◆ TASK TO CARRY OUT
When you reach the records, transcribe each one exactly.

Stored data entries:
┏━━

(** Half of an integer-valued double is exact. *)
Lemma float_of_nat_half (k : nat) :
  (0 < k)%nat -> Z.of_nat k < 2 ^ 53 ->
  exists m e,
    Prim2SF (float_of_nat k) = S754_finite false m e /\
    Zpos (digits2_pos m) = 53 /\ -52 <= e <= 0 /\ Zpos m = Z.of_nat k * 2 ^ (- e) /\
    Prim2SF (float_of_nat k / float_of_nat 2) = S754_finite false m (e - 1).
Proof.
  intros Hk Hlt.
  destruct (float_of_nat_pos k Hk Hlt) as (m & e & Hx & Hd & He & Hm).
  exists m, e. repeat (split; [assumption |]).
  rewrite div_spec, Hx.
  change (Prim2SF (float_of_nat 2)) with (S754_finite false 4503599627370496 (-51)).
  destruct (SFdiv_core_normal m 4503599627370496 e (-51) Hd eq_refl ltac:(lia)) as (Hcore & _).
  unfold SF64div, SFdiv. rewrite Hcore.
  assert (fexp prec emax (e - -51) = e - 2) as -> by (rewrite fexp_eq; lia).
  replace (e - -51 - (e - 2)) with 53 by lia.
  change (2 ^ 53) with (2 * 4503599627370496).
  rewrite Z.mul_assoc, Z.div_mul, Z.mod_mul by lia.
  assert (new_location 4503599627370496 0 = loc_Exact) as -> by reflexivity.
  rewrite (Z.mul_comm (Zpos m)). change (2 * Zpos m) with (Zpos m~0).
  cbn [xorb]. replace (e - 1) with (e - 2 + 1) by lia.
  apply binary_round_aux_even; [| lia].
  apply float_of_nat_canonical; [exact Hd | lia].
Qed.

┗━━

◆ ANSWER
(** Half of an integer-valued double is exact. *)
Lemma float_of_nat_half (k : nat) :
  (0 < k)%nat -> Z.of_nat k < 2 ^ 53 ->
  exists m e,
    Prim2SF (float_of_nat k) = S754_finite false m e /\
    Zpos (digits2_pos m) = 53 /\ -52 <= e <= 0 /\ Zpos m = Z.of_nat k * 2 ^ (- e) /\
    Prim2SF (float_of_nat k / float_of_nat 2) = S754_finite false m (e - 1).
Proof.
  intros Hk Hlt.
  destruct (float_of_nat_pos k Hk Hlt) as (m & e & Hx & Hd & He & Hm).
  exists m, e. repeat (split; [assumption |]).
  rewrite div_spec, Hx.
  change (Prim2SF (float_of_nat 2)) with (S754_finite false 4503599627370496 (-51)).
  destruct (SFdiv_core_normal m 4503599627370496 e (-51) Hd eq_refl ltac:(lia)) as (Hcore & _).
  unfold SF64div, SFdiv. rewrite Hcore.
  assert (fexp prec emax (e - -51) = e - 2) as -> by (rewrite fexp_eq; lia).
  replace (e - -51 - (e - 2)) with 53 by lia.
  change (2 ^ 53) with (2 * 4503599627370496).
  rewrite Z.mul_assoc, Z.div_mul, Z.mod_mul by lia.
  assert (new_location 4503599627370496 0 = loc_Exact) as -> by reflexivity.
  rewrite (Z.mul_comm (Zpos m)). change (2 * Zpos m) with (Zpos m~0).
  cbn [xorb]. replace (e - 1) with (e - 2 + 1) by lia.
  apply binary_round_aux_even; [| lia].
  apply float_of_nat_canonical; [exact Hd | lia].
Qed.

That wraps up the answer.